Show Abstract | Download Original | Original Source | Check in Google Scholar | DOI: 10.24967/jcs.v8i2.2586

Abstract

This study aims to analyze the reasons for the legislators to change the setting of the minimum age for marriage for women according to the Law of the Republic of Indonesia Number 1 of 2023 concerning the Criminal Code Amendment to Law Number 16 of 2019 concerning Marriage. The choice of this theme is based on the constitutional background in the previous Marriage Law, the contents of Article - Marriage Law Number 16 of 2019 are not in line with the law that was born later, namely Law 35 of 2014 concerning Amendments to Law Number 23 of 2002 on Child Protection.
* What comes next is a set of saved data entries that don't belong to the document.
(** X14.  A later run replaces what an earlier run saved.  The first chunk
    of a run goes to the file numbered [len(processed) // CHUNK_SIZE + 1];
    when the output directory already holds that file and the first chunk
    yields at least one result, the file is overwritten: a name that only
    that file held was in the completion index before the run, was
    therefore not fetched again, and is in no file and in no log after
    it. *)
Theorem later_run_replaces_earlier_artifact
    (registry : string -> nat -> NpmPlus.exchange)
    (timestamp exception_text : string)
    (as_completed : list string -> list string)
    (interrupt : nat -> option nat)
    (names_file : option (list string))
    (output_dir : list NpmPlus.artifact)
    (error_log : option (list (list string)))
    (items : list (list (string * pyval))) (name : string) :
  (forall chunk, as_completed chunk ≡ₚ chunk) ->
  NoDup (map fst output_dir) ->
  let processed := NpmPlus.load_processed_names output_dir error_log in
  let earlier := NpmPlusRun.file_name (NpmPlusRun.file_index 1 (size processed)) in
  (earlier, Some items) ∈ output_dir ->
  name ∈ NpmPlus.names_of_items items ->
  (forall a, a ∈ output_dir -> fst a <> earlier ->
     name ∉ NpmPlus.names_of_artifact a) ->
  name ∉ NpmPlus.names_of_error_log error_log ->
  let first_chunk :=
    hd [] (NpmPlus.chunks_to_submit output_dir error_log names_file) in
  let collected :=
    match interrupt 1 with
    | Some k => take k (as_completed first_chunk)
    | None => as_completed first_chunk
    end in
  fst (NpmPlus.process_chunk registry timestamp exception_text collected
         error_log) <> [] ->
  let r := NpmPlusRun.main registry timestamp exception_text as_completed
             interrupt names_file output_dir error_log in
  name ∈ processed
  /\ name ∉ NpmPlus.load_processed_names (fst r) (snd r).
Proof.
  intros Hall Hnodup. cbv zeta.
  set (processed := NpmPlus.load_processed_names output_dir error_log).
  set (earlier := NpmPlusRun.file_name _).
  intros Hearlier Hname Hother Hlog Hresults.
  assert (Hwas : name ∈ processed).
  { apply processed_names_spec. left. exists (earlier, Some items).
    split; [exact Hearlier|]. unfold NpmPlus.names_of_artifact. cbn [fst snd].
    subst earlier. by rewrite file_name_is_output_file. }
  split; [exact Hwas|].
  assert (Hfetched : forall x,
            x ∈ concat (NpmPlus.chunks_to_submit output_dir error_log
                          names_file) -> x <> name).
  { intros x [_ Hx]%chunks_to_submit_names ->. by apply Hx. }
  rewrite main_run_chunks. fold processed.
  destruct (run_chunks_spec registry timestamp exception_text as_completed
              interrupt Hall (size processed)
              (NpmPlus.chunks_to_submit output_dir error_log names_file)
              1 output_dir error_log)
    as (_ & Hnew & Hlogged & _ & Hnodup' & _).
  cbv zeta in *. specialize (Hnodup' Hnodup).
  (* the file of the first chunk, after the run *)
  assert (Hreplaced : exists results,
    (forall x, x ∈ map fst results ->
       x ∈ concat (NpmPlus.chunks_to_submit output_dir error_log names_file))
    /\ Forall (fun r => NpmPlusRun.is_meta r = true) results
    /\ (earlier, Some (map NpmPlusRun.item_of results))
       ∈ fst (NpmPlusRun.run_chunks registry timestamp exception_text
                as_completed interrupt 1 (size processed)
                (NpmPlus.chunks_to_submit output_dir error_log names_file)
                output_dir error_log)).
  { destruct (NpmPlus.chunks_to_submit output_dir error_log names_file)
      as [|chunk rest] eqn:Hchunks.
    { cbn [hd] in Hresults. exfalso. apply Hresults.
      assert (Hnil : as_completed [] = [])
        by apply Permutation_nil_r, Hall.
      rewrite Hnil. by destruct (interrupt 1) as [[|k]|]. }
    cbn [hd] in Hresults. cbn [NpmPlusRun.run_chunks concat].
    assert (Hin : forall x, x ∈ as_completed chunk -> x ∈ chunk).
    { intros x. by rewrite Hall. }
    destruct (interrupt 1) as [k|].
    - destruct (process_chunk_accounting registry timestamp exception_text
                  (take k (as_completed chunk)) error_log)
        as (Hmeta & _ & _ & Hres & _).
      cbv zeta in *. eexists. split; [|split; [exact Hmeta|]].
      + intros x Hx%Hres. apply elem_of_app. left.
        by apply Hin, (subseteq_take k).
      + cbn [fst]. unfold NpmPlusRun.save_chunk_json.
        destruct (fst (NpmPlus.process_chunk _ _ _ _ _)); [done|].
        apply write_file_written.
    - destruct (process_chunk_accounting registry timestamp exception_text
                  (as_completed chunk) error_log)
        as (Hmeta & _ & _ & Hres & _).
      cbv zeta in *. eexists. split; [|split; [exact Hmeta|]].
      + intros x Hx%Hres. apply elem_of_app. left. by apply Hin.
      + match goal with
        | |- context [NpmPlusRun.run_chunks ?r ?t ?e ?a ?i 2 ?s rest ?d ?l] =>
            destruct (run_chunks_spec r t e a i Hall s rest 2 d l)
              as (Hkeep & _)
        end.
        cbv zeta in Hkeep. apply Hkeep.
        * unfold NpmPlusRun.save_chunk_json.
          destruct (fst (NpmPlus.process_chunk _ _ _ _ _)); [done|].
          apply write_file_written.
        * intros i Hi Heq. cbn [fst] in Heq. subst earlier.
          apply file_name_inj, file_index_inj in Heq. lia. }
  destruct Hreplaced as (results & Hsub & Hmeta & Hin').
  intros [(a & Ha & Hnamed)|Hnamed]%processed_names_spec.
  - assert (Hitems : forall its, snd a = Some its ->
              (forall x, x ∈ NpmPlus.names_of_items its ->
                 x ∈ concat (NpmPlus.chunks_to_submit output_dir error_log
                               names_file)) -> False).
    { intros its Hits Hfrom. unfold NpmPlus.names_of_artifact in Hnamed.
      rewrite Hits in Hnamed.
      destruct (NpmPlus.is_output_file (fst a));
        [|by apply elem_of_nil in Hnamed].
      by apply (Hfetched name (Hfrom name Hnamed)). }
    destruct (Hnew a Ha) as [Hold|(its & Hits & Hfrom)]; [|by eapply Hitems].
    destruct (decide (fst a = earlier)) as [Heq|Hne];
      [|by apply (Hother a Hold Hne)].
    assert (a = (earlier, Some (map NpmPlusRun.item_of results))) as ->.
    { eapply NoDup_map_inj_on; [exact Hnodup'|exact Ha|exact Hin'|].
      exact Heq. }
    apply (Hitems _ eq_refl). intros x.
    rewrite (names_of_meta_items _ Hmeta). apply Hsub.
  - destruct (Hlogged name Hnamed) as [Hold|Hnew']; [by apply Hlog|].
    by apply (Hfetched name Hnew').
Qed.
Based on the above, this paper raises the formulation of the problem: what are the reasons for the legislators to change the minimum marriage limit based on the Law of the Republic of Indonesia Number 1 of 2023 concerning the Criminal Code for Amendments to the Marriage Law. This research is a normative juridical research, using historical approach (historical approach) and statutory approach (statue approach). and the statutory approach. Primary, secondary and tertiary legal materials obtained by the author were analyzed. The results of this study the reasons for the legislators to change the minimum marriage limit for women based on the Law of the Republic of Indonesia Number 1 of 2023 concerning the Criminal Code Amendment to Law Number 16 of 2019 concerning Marriage is the result of this research. Philosophically, this is to eliminate discrimination in the acquisition of basic rights and constitutional rights arising from differences in the minimum age limit for marriage as stipulated in Law no. 16 of 2019. Sociologically, this is to prevent the occurrence of early marriage which will have a further impact on the occurrence of pregnant women and childbirth at an early age which are at high risk for the health of the mother and baby. Juridically, this is a fulfillment of the mandate of the Constitutional Court Decision No. 22/PUU-XV/2017 related to the unification of the minimum age for marriage between men and women, synchronizing the law alongside the Child Protection Act, and part of ensuring the ability to act within the law.